■ Work item ■
Everything from the line containing "PIXEL_STUCK_THRESHOLD = false ->" through the line containing "(gt vx (ofZ 0) = false ->" in the listing below should be copied exactly, and nothing more.

■ Information given ■
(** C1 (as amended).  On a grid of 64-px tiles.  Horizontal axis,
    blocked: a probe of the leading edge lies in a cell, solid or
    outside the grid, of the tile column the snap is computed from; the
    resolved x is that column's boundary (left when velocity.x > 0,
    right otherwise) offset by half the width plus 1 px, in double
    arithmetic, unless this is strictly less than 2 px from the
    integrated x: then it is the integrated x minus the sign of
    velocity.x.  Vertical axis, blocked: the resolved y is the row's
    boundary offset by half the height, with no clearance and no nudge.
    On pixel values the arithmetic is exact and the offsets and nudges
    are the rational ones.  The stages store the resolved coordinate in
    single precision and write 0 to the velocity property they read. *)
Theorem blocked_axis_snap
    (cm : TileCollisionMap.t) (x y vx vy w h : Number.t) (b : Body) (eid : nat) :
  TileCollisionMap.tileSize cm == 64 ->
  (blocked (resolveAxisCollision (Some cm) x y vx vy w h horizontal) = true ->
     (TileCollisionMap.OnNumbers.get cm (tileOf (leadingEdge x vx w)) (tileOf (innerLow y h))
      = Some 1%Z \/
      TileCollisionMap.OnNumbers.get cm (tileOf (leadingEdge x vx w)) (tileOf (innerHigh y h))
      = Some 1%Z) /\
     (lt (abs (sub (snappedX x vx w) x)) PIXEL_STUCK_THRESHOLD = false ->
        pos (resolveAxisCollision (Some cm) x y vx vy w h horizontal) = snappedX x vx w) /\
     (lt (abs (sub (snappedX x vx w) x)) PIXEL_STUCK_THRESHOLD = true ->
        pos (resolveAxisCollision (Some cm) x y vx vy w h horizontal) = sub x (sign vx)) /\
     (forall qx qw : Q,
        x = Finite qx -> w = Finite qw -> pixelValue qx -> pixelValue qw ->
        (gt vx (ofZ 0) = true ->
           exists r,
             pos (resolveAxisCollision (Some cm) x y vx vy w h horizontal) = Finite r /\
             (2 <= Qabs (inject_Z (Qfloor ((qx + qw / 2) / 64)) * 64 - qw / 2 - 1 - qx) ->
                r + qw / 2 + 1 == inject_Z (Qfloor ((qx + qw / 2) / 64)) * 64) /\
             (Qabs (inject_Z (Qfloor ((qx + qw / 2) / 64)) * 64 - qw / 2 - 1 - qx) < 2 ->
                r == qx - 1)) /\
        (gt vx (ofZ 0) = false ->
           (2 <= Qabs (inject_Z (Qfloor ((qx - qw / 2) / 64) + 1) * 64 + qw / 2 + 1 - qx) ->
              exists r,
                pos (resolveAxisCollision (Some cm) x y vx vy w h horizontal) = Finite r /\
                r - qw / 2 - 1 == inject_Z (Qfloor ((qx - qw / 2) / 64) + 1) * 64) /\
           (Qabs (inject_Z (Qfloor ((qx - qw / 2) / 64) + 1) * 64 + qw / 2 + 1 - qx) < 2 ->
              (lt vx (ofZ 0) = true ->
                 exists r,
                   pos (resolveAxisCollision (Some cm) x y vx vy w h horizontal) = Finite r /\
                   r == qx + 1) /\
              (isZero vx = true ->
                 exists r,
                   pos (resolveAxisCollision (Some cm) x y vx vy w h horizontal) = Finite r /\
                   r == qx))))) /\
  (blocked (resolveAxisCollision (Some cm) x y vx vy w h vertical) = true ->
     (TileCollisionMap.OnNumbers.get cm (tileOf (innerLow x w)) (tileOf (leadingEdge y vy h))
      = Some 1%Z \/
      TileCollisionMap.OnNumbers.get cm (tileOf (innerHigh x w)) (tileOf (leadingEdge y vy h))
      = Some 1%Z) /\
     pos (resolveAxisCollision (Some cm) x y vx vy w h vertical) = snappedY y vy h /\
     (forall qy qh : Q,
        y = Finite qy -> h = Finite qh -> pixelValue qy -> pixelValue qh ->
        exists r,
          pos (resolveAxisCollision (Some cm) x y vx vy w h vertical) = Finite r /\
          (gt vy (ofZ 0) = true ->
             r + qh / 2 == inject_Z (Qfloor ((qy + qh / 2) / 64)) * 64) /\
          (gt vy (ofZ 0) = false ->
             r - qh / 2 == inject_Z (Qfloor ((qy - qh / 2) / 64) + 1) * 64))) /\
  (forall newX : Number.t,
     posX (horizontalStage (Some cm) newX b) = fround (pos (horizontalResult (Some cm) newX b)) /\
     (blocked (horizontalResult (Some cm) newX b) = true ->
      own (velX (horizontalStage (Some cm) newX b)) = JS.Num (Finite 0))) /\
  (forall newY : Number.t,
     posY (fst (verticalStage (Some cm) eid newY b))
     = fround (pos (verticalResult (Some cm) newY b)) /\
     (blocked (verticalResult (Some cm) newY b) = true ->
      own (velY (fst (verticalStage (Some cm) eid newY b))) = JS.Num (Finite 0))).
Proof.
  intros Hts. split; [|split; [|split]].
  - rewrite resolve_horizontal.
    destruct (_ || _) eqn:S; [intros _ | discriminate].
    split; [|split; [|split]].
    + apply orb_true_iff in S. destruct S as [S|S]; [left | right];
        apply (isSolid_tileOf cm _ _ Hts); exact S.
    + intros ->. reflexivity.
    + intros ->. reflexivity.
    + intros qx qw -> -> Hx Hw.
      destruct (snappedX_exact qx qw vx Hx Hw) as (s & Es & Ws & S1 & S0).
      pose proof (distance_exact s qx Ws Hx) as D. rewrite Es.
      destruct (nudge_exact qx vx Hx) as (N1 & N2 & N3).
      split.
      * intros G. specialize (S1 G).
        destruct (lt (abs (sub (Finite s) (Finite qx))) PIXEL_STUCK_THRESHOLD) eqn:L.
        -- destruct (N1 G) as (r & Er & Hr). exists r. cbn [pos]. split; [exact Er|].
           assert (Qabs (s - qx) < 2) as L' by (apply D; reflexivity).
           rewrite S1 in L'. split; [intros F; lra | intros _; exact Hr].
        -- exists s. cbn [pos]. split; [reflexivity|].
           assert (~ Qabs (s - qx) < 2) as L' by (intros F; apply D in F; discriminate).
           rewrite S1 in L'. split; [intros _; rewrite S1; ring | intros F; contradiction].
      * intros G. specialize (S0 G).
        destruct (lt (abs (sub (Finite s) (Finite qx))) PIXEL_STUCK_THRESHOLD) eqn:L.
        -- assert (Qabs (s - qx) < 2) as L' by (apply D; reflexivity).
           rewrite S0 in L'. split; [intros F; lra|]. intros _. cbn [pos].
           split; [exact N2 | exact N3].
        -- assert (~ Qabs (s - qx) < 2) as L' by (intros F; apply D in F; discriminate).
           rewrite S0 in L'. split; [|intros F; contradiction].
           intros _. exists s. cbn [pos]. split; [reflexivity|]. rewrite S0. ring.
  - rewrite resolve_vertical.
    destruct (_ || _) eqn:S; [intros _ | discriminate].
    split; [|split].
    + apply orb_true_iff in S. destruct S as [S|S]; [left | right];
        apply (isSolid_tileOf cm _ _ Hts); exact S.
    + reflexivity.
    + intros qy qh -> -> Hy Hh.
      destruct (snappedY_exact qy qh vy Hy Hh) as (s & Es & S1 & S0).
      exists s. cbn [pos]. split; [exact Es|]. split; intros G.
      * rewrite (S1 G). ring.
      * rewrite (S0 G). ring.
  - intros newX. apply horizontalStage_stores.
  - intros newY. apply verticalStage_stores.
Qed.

■ Reply ■
     (lt (abs (sub (snappedX x vx w) x)) PIXEL_STUCK_THRESHOLD = false ->
        pos (resolveAxisCollision (Some cm) x y vx vy w h horizontal) = snappedX x vx w) /\
     (lt (abs (sub (snappedX x vx w) x)) PIXEL_STUCK_THRESHOLD = true ->
        pos (resolveAxisCollision (Some cm) x y vx vy w h horizontal) = sub x (sign vx)) /\
     (forall qx qw : Q,
        x = Finite qx -> w = Finite qw -> pixelValue qx -> pixelValue qw ->
        (gt vx (ofZ 0) = true ->
           exists r,
             pos (resolveAxisCollision (Some cm) x y vx vy w h horizontal) = Finite r /\
             (2 <= Qabs (inject_Z (Qfloor ((qx + qw / 2) / 64)) * 64 - qw / 2 - 1 - qx) ->
                r + qw / 2 + 1 == inject_Z (Qfloor ((qx + qw / 2) / 64)) * 64) /\
             (Qabs (inject_Z (Qfloor ((qx + qw / 2) / 64)) * 64 - qw / 2 - 1 - qx) < 2 ->
                r == qx - 1)) /\
        (gt vx (ofZ 0) = false ->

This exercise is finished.